Benchtop Prototype and Operating Logic

A project log for OpenFluidWarmer

a safe, low-cost IV fluid warmer solution; for when commercially available IV fluid warmers are too expensive or cannot be sourced

John OpsahlJohn Opsahl 10/21/2020 at 04:580 Comments

I assembled the benchtop prototype yesterday in about 20 minutes. I will be using it to test the Arduino code in the coming week. 

All-in-all, the signals are very simple. Most of the microcontroller inputs and outputs only have two states - "on" or "off". Even for the 4 digit, 7 segment display and the water bath temperature sensors, there are existing code libraries that make controlling or reading from the components easy.

Five microcontroller inputs:

Five microcontroller outputs:

The challenging part is developing the logic to enforce a conditional operating sequence. Enforcing which and when controls are available to the operator is a strategy to reduce the cognitive load on the operator as well as to prevent the operator from creating a hazardous condition. Ultimately, this approach is used to ensure the safety of the operator and the patient during device operation.

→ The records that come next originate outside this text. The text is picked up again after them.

(* ===== verification/Docsite.v ===== *)
(** * The API reference site, from tools/docsite/main.go

    The tool groups Go files into packages, lets go/doc read them, and writes an index page and one page per package. The parser, go/doc,
    its comment renderer and the printer are classes of operations; the style sheet and the logo are texts. *)

From S2P Require Import Prelude GoStd GoNet GoText Kafka Highlight.

#[local] Open Scope Z_scope.

Definition nl : bytes := [x0a].

(** A text in double quotes. *)
Definition quoted (s : bytes) : bytes := [x22] ++ s ++ [x22].

(** ** What go/doc says of a package *)

(** The types of go/ast and go/token. *)
Class GoAst := { file_set : Type; ast_file : Type; ast_decl : Type; ast_code : Type; ast_comments : Type; ast_pos : Type }.

Section Documentation.
Context {A : GoAst}.

Record doc_Value := MkValue { dv_Doc : bytes; dv_Decl : ast_decl }.

(** [Play] is nil for an example that is no whole file. *)
Record doc_Example := MkExample {
  ex_Suffix : bytes; ex_Doc : bytes; ex_Code : ast_code; ex_Play : option ast_file; ex_Comments : ast_comments; ex_Output : bytes
}.

Record doc_Func := MkFunc { fn_Doc : bytes; fn_Name : bytes; fn_Decl : ast_decl; fn_Recv : bytes; fn_Examples : list doc_Example }.

Record doc_Type := MkType {
  ty_Doc : bytes; ty_Name : bytes; ty_Decl : ast_decl; ty_Consts : list doc_Value; ty_Vars : list doc_Value;
  ty_Funcs : list doc_Func; ty_Methods : list doc_Func; ty_Examples : list doc_Example
}.

Record doc_Package := MkPackage {
  pk_Doc : bytes; pk_Name : bytes; pk_ImportPath : bytes; pk_Consts : list doc_Value; pk_Types : list doc_Type;
  pk_Vars : list doc_Value; pk_Funcs : list doc_Func; pk_Examples : list doc_Example
}.

(** [comment.DocLink]: the receiver is without a star and type parameters. *)
Record DocLink := MkLink { dl_ImportPath : bytes; dl_Recv : bytes; dl_Name : bytes }.

(** What the printer is given. *)
Inductive printed_node :=
| PrintedDecl (decl : ast_decl) (comments : ast_comments)
| PrintedBlock (code : ast_code) (comments : ast_comments)
| PrintedFile (file : ast_file).

(** [comment.DocLink.DefaultURL] for a base without a slash at its end. *)
Definition DefaultURL (link : DocLink) (base : bytes) : bytes :=
  let name := match dl_Recv link with [] => dl_Name link | recv => recv ++ str "." ++ dl_Name link end in
  match dl_ImportPath link with
  | [] => str "#" ++ name
  | path => base ++ str "/" ++ path ++ match dl_Name link with [] => [] | _ => str "#" ++ name end
  end.

End Documentation.

(** The functions of go/parser, go/doc and go/printer that the tool calls. [ParseFile] reads the file of the name; [NewFromFiles]
    edits the trees that it is given; [Fprint] returns what it has printed, with the text of its error; [HTML] parses a comment
    and renders it with a heading level of 4 and the resolver of links; [quote_wide] is how the verb q writes a text beyond ASCII. *)
Class GoDoc {A : GoAst} := {
  parse_error : Type;
  doc_error : Type;
  NewFileSet : file_set;
  ParseFile : file_set → bytes → result parse_error ast_file * file_set;
  NewFromFiles : file_set → list ast_file → bytes → result doc_error (doc_Package * list ast_file);
  Synopsis : doc_Package → bytes → bytes;
  decl_Pos : ast_decl → ast_pos;
  Position : file_set → ast_pos → bytes * Z;
  file_Comments : ast_file → ast_comments;
  Fprint : file_set → printed_node → bytes * option bytes;
  HTML : doc_Package → (DocLink → bytes) → bytes → bytes;
  quote_wide : bytes → bytes;
}.
Arguments GoDoc A : clear implicits.

(** The two long constants of the source. *)
Class Theme := { style : bytes; logoSVG : bytes }.

Definition logoDataURI {T : Theme} : bytes := str "data:image/svg+xml," ++ PathEscape logoSVG.

(** ** Text of declarations and examples *)

Definition nonblank (line : bytes) : bool := bool_decide (TrimSpace line ≠ []).

Fixpoint nextNonBlank (lines : list bytes) : bytes :=
  match lines with [] => [] | line :: lines => if nonblank line then line else nextNonBlank lines end.

Definition isStdImport (line : bytes) : bool :=
  match last (Fields line) with
  | Some field =>
      HasPrefix field [x22] &&
      let path := Trim field [[x22]] in
      let '(first, _, _) := Cut path slash in
      negb (Contains first (ascii_byte "."))
  | None => false
  end.

(** The loop over the lines; [kept] is the last line that was kept. *)
Fixpoint join_lines (inImports : bool) (kept : option bytes) (lines : list bytes) : list bytes :=
  match lines with
  | [] => []
  | line :: lines =>
      let trimmed := TrimSpace line in
      if bool_decide (trimmed = str "import (") then line :: join_lines true (Some line) lines
      else if bool_decide (trimmed = str ")") then line :: join_lines false (Some line) lines
      else if inImports && bool_decide (trimmed = []) && match kept with Some last => isStdImport last | None => false end
              && isStdImport (nextNonBlank lines)
      then join_lines inImports kept lines
      else line :: join_lines inImports (Some line) lines
  end.

Definition joinStdImports (text : bytes) : bytes := strings_Join (join_lines false None (Split text x0a)) nl.

Definition indent_of (line : bytes) : bytes := take (length line - length (TrimLeft line [[x20]; [x09]])) line.

(** The shortest indent of the lines that are not blank, the first such one; [prefix] is what was found so far. *)
Fixpoint shortest_indent (prefix : option bytes) (lines : list bytes) : option bytes :=
  match lines with
  | [] => prefix
  | line :: lines =>
      if nonblank line then
        let indent := indent_of line in
        shortest_indent
          (match prefix with Some found => if (length indent <? length found)%nat then Some indent else prefix | None => Some indent end) lines
      else shortest_indent prefix lines
  end.

Definition dedent (text : bytes) : bytes :=
  let lines := Split text x0a in
  let prefix := default [] (shortest_indent None lines) in
  TrimSpace (strings_Join (map (λ line, TrimPrefix line prefix) lines) nl).

(** ** The verb q *)

Definition hex2 (b : byte) : bytes :=
  let digit d := if d <? 10 then z2b (48 + d) else z2b (87 + d) in [digit (b2z b / 16); digit (b2z b mod 16)].

Definition quote_ascii (b : byte) : bytes :=
  match b with
  | x22 => [x5c; x22] | x5c => [x5c; x5c]
  | x07 => str "\a" | x08 => str "\b" | x0c => str "\f" | x0a => str "\n" | x0d => str "\r" | x09 => str "\t" | x0b => str "\v"
  | _ => if (b2z b <? 32) || (b2z b =? 127) then str "\x" ++ hex2 b else [b]
  end.

Section Site.
Context {A : GoAst} {D : GoDoc A} {G : Scanner} {T : Theme}.

(** [wide] is the reverse of the bytes beyond ASCII that were just read. *)
Fixpoint quote_from (wide s : bytes) : bytes :=
  let flush := match wide with [] => [] | _ => quote_wide (rev wide) end in
  match s with
  | [] => flush
  | b :: rest => if 128 <=? b2z b then quote_from (b :: wide) rest else flush ++ quote_ascii b ++ quote_from [] rest
  end.
Definition Quote (s : bytes) : bytes := quoted (quote_from [] s).

(** ** The site *)

Record packageDoc := MkPackageDoc {
  pd_doc : doc_Package; pd_fset : file_set; pd_files : gmap bytes ast_file; pd_dir : bytes; pd_page : bytes; pd_synopsis : bytes
}.

Record site := MkSite { st_module : bytes; st_repo : bytes; st_packages : list packageDoc }.

(** A fault stands for a panic: of the highlighter, or of the dereference of a file that is not there. *)
Inductive docsite_fault := HighlightFault (fault : highlight_fault) | NilFile.

Inductive load_error :=
| CannotParse (file : bytes) (cause : parse_error)
| CannotDocument (importPath : bytes) (cause : doc_error).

With the understanding that detailed and easy-to-understand documentation is an important part of open-source design, I have taken the approach of documenting the operating logic in table format. It is something I made up and it does not yet capture all the nuances. I imagine there has to be a better format out there for this type of logic (pseudo code maybe?). Please leave a comment if you have a suggestion.

The table below details the following statement in Boolean logic: "When the device is plugged in, the sous vide power standby and water bath temperature monitor will be activated." The columns represent only the objects that are effected by the control action. The initial conditions must be satisfied in order for the action to be valid. The final conditions are enforced once a valid control action has occurred.

In the example above, the descriptive statement provides more clarity than the table. I find that the opposite quickly becomes true when documenting a control action that is dependent on multiple initial conditions and results in a multitude of final conditions.

It's hard to identify gaps and improve the conditional operating sequence without a good comprehensive format. I know I can just start coding without a solid plan upfront and eventually arrive at the intended operating logic. For the OpenFluidWarmer, the goal is not to just arrive at the intended operating logic but also to justify each line of code and prove that all gaps are closed.